• What you should do
Would you count how many lines of the entries below include the word "sent"? Give nothing but the number.

• Excerpted records
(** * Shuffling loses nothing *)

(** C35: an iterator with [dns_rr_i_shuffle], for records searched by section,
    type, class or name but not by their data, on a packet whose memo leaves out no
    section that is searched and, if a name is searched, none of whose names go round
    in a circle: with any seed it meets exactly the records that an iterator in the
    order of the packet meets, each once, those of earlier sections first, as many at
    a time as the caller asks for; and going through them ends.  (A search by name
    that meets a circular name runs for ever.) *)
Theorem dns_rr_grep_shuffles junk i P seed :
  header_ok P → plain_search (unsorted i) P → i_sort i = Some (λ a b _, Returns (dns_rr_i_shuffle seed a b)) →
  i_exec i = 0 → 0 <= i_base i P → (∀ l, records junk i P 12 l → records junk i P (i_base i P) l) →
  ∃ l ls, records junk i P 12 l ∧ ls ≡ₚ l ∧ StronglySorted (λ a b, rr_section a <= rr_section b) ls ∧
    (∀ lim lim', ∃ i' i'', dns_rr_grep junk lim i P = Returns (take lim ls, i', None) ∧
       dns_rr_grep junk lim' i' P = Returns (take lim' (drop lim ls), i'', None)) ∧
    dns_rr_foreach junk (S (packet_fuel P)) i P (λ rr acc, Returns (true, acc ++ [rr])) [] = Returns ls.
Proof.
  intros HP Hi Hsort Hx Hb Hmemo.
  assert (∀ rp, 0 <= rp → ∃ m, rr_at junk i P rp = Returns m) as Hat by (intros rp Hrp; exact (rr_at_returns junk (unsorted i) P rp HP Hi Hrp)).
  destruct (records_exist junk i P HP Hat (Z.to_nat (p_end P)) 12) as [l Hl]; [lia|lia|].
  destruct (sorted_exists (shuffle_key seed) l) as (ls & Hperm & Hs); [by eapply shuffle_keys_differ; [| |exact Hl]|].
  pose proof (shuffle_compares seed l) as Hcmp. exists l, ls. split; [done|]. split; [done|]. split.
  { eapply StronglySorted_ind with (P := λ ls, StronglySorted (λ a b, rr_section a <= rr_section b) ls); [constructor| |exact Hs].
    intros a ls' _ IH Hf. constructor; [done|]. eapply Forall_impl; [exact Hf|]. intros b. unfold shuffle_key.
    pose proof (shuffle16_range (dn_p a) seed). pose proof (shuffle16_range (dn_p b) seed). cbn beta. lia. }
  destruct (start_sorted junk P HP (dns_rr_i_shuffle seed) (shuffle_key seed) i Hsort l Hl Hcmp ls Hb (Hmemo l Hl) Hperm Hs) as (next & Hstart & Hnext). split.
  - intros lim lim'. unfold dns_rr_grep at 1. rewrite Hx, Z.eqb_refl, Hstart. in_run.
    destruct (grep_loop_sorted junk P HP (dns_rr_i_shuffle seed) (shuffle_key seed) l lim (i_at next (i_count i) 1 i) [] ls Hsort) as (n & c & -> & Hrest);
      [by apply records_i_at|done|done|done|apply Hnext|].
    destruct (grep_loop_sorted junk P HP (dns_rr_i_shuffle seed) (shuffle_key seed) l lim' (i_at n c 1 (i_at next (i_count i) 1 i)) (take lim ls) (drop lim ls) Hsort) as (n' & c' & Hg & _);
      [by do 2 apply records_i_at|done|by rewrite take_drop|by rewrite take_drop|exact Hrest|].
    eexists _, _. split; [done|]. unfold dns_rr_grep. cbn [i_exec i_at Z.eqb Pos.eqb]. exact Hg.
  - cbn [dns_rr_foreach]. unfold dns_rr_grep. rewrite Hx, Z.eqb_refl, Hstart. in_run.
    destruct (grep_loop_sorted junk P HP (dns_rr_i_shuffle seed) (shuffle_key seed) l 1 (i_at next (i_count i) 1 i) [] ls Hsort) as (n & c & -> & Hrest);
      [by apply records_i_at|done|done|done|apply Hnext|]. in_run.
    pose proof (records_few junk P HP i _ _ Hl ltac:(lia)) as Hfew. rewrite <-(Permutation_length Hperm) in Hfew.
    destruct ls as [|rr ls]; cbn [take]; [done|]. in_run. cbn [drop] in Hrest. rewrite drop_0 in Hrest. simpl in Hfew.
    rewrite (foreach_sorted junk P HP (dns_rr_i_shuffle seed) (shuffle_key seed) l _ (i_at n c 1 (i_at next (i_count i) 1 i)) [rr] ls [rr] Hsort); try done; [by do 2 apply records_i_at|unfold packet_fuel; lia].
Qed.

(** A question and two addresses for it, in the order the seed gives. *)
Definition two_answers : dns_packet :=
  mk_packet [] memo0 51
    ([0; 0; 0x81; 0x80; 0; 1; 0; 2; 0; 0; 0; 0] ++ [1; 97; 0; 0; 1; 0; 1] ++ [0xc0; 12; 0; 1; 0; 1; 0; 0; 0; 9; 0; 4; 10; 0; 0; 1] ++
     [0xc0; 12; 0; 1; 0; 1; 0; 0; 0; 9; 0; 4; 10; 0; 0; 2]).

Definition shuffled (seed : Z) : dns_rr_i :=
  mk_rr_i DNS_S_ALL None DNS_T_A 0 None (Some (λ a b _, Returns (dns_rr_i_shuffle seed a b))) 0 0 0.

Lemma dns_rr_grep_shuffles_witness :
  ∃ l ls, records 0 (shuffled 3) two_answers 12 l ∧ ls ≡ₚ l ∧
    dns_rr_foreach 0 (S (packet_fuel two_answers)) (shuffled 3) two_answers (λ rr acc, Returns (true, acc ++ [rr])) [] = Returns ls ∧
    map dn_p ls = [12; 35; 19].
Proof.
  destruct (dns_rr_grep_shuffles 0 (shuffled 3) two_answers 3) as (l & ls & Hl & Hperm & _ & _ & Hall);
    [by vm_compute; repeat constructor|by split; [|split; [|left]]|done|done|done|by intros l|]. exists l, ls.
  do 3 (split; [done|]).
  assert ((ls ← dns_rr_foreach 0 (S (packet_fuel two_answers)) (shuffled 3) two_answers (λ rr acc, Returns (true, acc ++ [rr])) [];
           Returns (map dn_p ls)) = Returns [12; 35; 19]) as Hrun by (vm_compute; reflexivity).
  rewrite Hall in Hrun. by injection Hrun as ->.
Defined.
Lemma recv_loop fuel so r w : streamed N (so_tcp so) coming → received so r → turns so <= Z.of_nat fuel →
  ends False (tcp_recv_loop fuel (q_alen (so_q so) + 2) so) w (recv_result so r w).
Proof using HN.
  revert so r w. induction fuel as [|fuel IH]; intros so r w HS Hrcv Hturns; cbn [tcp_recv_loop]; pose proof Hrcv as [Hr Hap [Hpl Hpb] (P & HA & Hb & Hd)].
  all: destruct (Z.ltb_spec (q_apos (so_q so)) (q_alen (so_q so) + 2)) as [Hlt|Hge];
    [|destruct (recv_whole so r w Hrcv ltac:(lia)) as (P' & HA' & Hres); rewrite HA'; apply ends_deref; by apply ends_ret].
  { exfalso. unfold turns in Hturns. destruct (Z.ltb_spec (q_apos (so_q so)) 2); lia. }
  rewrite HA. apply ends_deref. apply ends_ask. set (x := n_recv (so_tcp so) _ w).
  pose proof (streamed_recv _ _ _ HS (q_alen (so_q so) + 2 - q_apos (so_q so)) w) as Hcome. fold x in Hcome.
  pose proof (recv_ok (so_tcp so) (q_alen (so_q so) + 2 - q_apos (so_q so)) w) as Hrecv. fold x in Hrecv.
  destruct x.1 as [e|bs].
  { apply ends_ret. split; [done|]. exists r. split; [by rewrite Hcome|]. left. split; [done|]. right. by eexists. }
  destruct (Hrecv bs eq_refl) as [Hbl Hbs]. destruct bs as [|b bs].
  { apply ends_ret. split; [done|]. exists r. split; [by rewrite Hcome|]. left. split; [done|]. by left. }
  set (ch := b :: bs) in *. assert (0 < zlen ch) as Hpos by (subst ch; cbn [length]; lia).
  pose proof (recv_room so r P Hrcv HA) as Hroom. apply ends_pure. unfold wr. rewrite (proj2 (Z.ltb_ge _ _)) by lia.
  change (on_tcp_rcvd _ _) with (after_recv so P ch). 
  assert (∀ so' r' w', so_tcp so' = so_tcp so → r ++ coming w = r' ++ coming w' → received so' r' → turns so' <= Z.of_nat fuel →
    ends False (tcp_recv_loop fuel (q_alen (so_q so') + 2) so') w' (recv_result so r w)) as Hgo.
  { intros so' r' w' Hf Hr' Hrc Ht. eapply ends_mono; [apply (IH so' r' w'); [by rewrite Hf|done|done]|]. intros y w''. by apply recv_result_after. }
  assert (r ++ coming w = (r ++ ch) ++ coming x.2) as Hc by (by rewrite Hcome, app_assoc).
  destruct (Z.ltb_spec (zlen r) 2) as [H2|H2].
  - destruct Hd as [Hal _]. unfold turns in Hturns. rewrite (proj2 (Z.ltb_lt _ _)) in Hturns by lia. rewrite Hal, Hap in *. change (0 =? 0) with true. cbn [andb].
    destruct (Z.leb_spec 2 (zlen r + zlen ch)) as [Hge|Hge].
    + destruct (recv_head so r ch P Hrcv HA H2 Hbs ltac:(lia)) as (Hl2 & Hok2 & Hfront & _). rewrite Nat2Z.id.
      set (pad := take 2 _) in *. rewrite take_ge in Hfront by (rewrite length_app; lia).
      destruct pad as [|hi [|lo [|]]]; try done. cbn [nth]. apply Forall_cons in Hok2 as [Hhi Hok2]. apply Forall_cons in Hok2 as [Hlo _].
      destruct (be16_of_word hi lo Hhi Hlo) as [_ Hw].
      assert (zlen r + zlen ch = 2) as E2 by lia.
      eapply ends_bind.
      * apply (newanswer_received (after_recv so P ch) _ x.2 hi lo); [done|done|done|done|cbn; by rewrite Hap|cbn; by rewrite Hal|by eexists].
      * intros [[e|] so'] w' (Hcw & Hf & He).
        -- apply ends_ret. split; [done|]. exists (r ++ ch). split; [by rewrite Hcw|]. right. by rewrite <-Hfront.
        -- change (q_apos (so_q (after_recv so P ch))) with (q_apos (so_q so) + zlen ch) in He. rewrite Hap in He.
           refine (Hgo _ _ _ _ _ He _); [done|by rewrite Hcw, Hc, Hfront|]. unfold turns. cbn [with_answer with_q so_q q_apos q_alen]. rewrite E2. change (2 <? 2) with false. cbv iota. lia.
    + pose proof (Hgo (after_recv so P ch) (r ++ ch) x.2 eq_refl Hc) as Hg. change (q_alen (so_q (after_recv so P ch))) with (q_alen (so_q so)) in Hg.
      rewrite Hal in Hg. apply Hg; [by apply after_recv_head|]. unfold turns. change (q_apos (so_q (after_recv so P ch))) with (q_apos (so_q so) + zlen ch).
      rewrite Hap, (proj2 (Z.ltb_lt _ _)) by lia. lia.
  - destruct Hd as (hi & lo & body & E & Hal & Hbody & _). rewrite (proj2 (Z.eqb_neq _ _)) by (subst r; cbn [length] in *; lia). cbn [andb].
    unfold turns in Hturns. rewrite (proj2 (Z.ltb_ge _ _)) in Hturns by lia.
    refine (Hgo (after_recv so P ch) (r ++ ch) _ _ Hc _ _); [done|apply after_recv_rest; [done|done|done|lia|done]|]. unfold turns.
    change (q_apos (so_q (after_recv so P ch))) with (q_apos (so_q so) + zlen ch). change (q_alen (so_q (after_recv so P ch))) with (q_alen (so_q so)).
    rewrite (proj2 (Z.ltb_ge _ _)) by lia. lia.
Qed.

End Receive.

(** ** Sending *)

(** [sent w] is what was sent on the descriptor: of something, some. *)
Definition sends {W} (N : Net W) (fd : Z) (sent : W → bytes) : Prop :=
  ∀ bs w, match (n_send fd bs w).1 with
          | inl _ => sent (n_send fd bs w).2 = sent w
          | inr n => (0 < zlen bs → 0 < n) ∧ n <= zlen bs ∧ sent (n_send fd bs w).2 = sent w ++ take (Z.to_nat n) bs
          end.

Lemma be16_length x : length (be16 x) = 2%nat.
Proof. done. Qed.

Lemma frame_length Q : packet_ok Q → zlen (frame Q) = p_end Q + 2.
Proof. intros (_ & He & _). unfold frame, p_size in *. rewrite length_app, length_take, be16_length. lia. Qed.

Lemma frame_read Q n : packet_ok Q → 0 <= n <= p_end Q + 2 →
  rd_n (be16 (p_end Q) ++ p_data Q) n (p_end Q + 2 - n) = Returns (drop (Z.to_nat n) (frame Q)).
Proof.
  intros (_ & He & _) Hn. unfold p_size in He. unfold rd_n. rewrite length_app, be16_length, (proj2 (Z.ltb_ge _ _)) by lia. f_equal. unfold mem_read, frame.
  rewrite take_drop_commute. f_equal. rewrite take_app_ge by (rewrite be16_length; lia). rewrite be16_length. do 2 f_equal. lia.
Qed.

• Reply to the task
4